Stored data entries

(* ===== verification/Credentials.v ===== *)
(** * Admin credentials ([internal/apitoken], [internal/adminuser], [internal/adminsession],
    [internal/operator], [internal/adminaudit], [internal/argon2id])

    The tables of migrations 0007, 0014 and 0015 and every operation on them:
    machine tokens, password accounts, browser sessions, operator keys and the
    audit trail. Random bytes are a tape ([None] where the source of randomness
    fails); argon2's key derivation is a parameter. Times are nanoseconds; a
    timestamp column keeps microseconds. *)

From S2P Require Import Prelude GoLib Db Crypto.
Import GoLib.

Module Credentials.

(** ** Tables *)

Record token_row := MkTokenRow {
  k_token_id : string; k_secret_hash : bytes; k_label : string; k_scopes : list string;
  k_created_at : Z; k_expires_at : option Z; k_last_used : option Z; k_disabled : option Z;
  k_created_by : option Z }.

Record user_row := MkUserRow {
  u_username : string; u_password_hash : string; u_is_admin : bool;
  u_created_at : Z; u_disabled : option Z }.

Record session_row := MkSessionRow {
  s_user_id : Z; s_created_at : Z; s_expires_at : Z; s_last_seen : Z }.

Record operator_row := MkOperatorRow {
  o_token_hash : bytes; o_label : string; o_is_admin : bool; o_created_at : Z;
  o_last_used : option Z; o_disabled : option Z; o_expires_at : option Z }.

Record Entry := MkEntry {
  ActorKind : string; ActorID : string; Action : string; Target : string;
  eRemoteIP : string; eOK : bool }.

Record db := MkDb {
  api_tokens : gmap Z token_row; admin_users : gmap Z user_row;
  admin_sessions : gmap bytes session_row; operator_keys : gmap Z operator_row;
  admin_audit : list (Z * Entry);
  next_token : Z; next_user : Z; next_operator : Z }.

Definition with_tokens (f : gmap Z token_row → gmap Z token_row) (d : db) : db :=
  MkDb (f (api_tokens d)) (admin_users d) (admin_sessions d) (operator_keys d) (admin_audit d)
    (next_token d) (next_user d) (next_operator d).
Definition with_users (f : gmap Z user_row → gmap Z user_row) (d : db) : db :=
  MkDb (api_tokens d) (f (admin_users d)) (admin_sessions d) (operator_keys d) (admin_audit d)
    (next_token d) (next_user d) (next_operator d).
Definition with_sessions (f : gmap bytes session_row → gmap bytes session_row) (d : db) : db :=
  MkDb (api_tokens d) (admin_users d) (f (admin_sessions d)) (operator_keys d) (admin_audit d)
    (next_token d) (next_user d) (next_operator d).
Definition with_operators (f : gmap Z operator_row → gmap Z operator_row) (d : db) : db :=
  MkDb (api_tokens d) (admin_users d) (admin_sessions d) (f (operator_keys d)) (admin_audit d)
    (next_token d) (next_user d) (next_operator d).

Inductive err :=
| EDb | ENoRows | EUnique | EForeignKey | ECheck | ERand
| ErrNotFound | ErrUnknownScope | ErrUsernameTaken | ErrRevoked
| ErrInvalidHash | ErrIncompatibleVersion.
#[global] Instance err_eq_dec : EqDecision err.
Proof. solve_decision. Defined.

Abbreviation MD := (M db err).

(** A value written to a TIMESTAMPTZ column. *)
Definition timestamptz (t : Z) : Z := t / 1000 * 1000.

(** [expires != nil && !expires.After(now)] *)
Definition expired (now : Z) (e : option Z) : bool :=
  match e with Some t => t <=? now | None => false end.

(** [SELECT … WHERE p]: the row of lowest id that satisfies [p]; the columns
    selected on below are unique. *)
Definition id_le {R} (a b : Z * R) : Prop := a.1 ≤ b.1.
#[global] Instance id_le_dec {R} (a b : Z * R) : Decision (id_le a b).
Proof. unfold id_le. apply _. Defined.
Definition by_id {R} (m : gmap Z R) : list (Z * R) := merge_sort id_le (map_to_list m).
Definition select {R} (p : R → bool) (m : gmap Z R) : option (Z * R) :=
  find_first (λ ir, p ir.2) (by_id m).

(** ** argon2id *)

Section Argon2.
(** [argon2.IDKey password salt time memory threads keyLen] *)
Context (IDKey : bytes → bytes → Z → Z → Z → Z → bytes).

Definition argon2_version : Z := 19.
Definition defTime : Z := 2.
Definition defMemory : Z := 65536.
Definition defThreads : Z := 1.
Definition saltLen : Z := 16.
Definition keyLen : Z := 32.

(** [base64.RawStdEncoding], by the alphabet's two characters that differ. *)
Definition std_char (c : Z) : Z := if c =? 45 then 43 else if c =? 95 then 47 else c.
Definition std_encode (b : bytes) : bytes := std_char <$> b64_encode b.
Definition url_char (c : Z) : option Z :=
  if c =? 43 then Some 45 else if c =? 47 then Some 95
  else if (c =? 45) || (c =? 95) then None else Some c.
Definition std_decode (s : bytes) : option bytes := mapM url_char s ≫= b64_decode.

Definition Hash (salt : option bytes) (password : string) : result err string :=
  match salt with
  | None => Err ERand
  | Some salt =>
      let key := IDKey (bytes_of_string password) salt defTime defMemory defThreads keyLen in
      let num v := format_int_b v in
      Ok (string_of_bytes
        (bytes_of_string "$argon2id$v=" ++ num argon2_version ++
         bytes_of_string "$m=" ++ num defMemory ++ bytes_of_string ",t=" ++ num defTime ++
         bytes_of_string ",p=" ++ num defThreads ++
         [36] ++ std_encode salt ++ [36] ++ std_encode key))
  end.

(** [fmt.Sscanf]: a literal of the format, and a decimal operand that fits
    [bits]; what follows the last operand is not looked at. *)
Definition scan_literal (lit : string) (s : bytes) : option bytes :=
  let l := bytes_of_string lit in
  if has_prefix l s then Some (drop (length l) s) else None.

* [Problem to work on]
Word for word, please print every line from the beginning of the records to the line bearing "(** ** Tables *)", counting both ends and stopping there.

* [Exercise answer]
(* ===== verification/Credentials.v ===== *)
(** * Admin credentials ([internal/apitoken], [internal/adminuser], [internal/adminsession],
    [internal/operator], [internal/adminaudit], [internal/argon2id])

    The tables of migrations 0007, 0014 and 0015 and every operation on them:
    machine tokens, password accounts, browser sessions, operator keys and the
    audit trail. Random bytes are a tape ([None] where the source of randomness
    fails); argon2's key derivation is a parameter. Times are nanoseconds; a
    timestamp column keeps microseconds. *)

From S2P Require Import Prelude GoLib Db Crypto.
Import GoLib.

Module Credentials.

(** ** Tables *)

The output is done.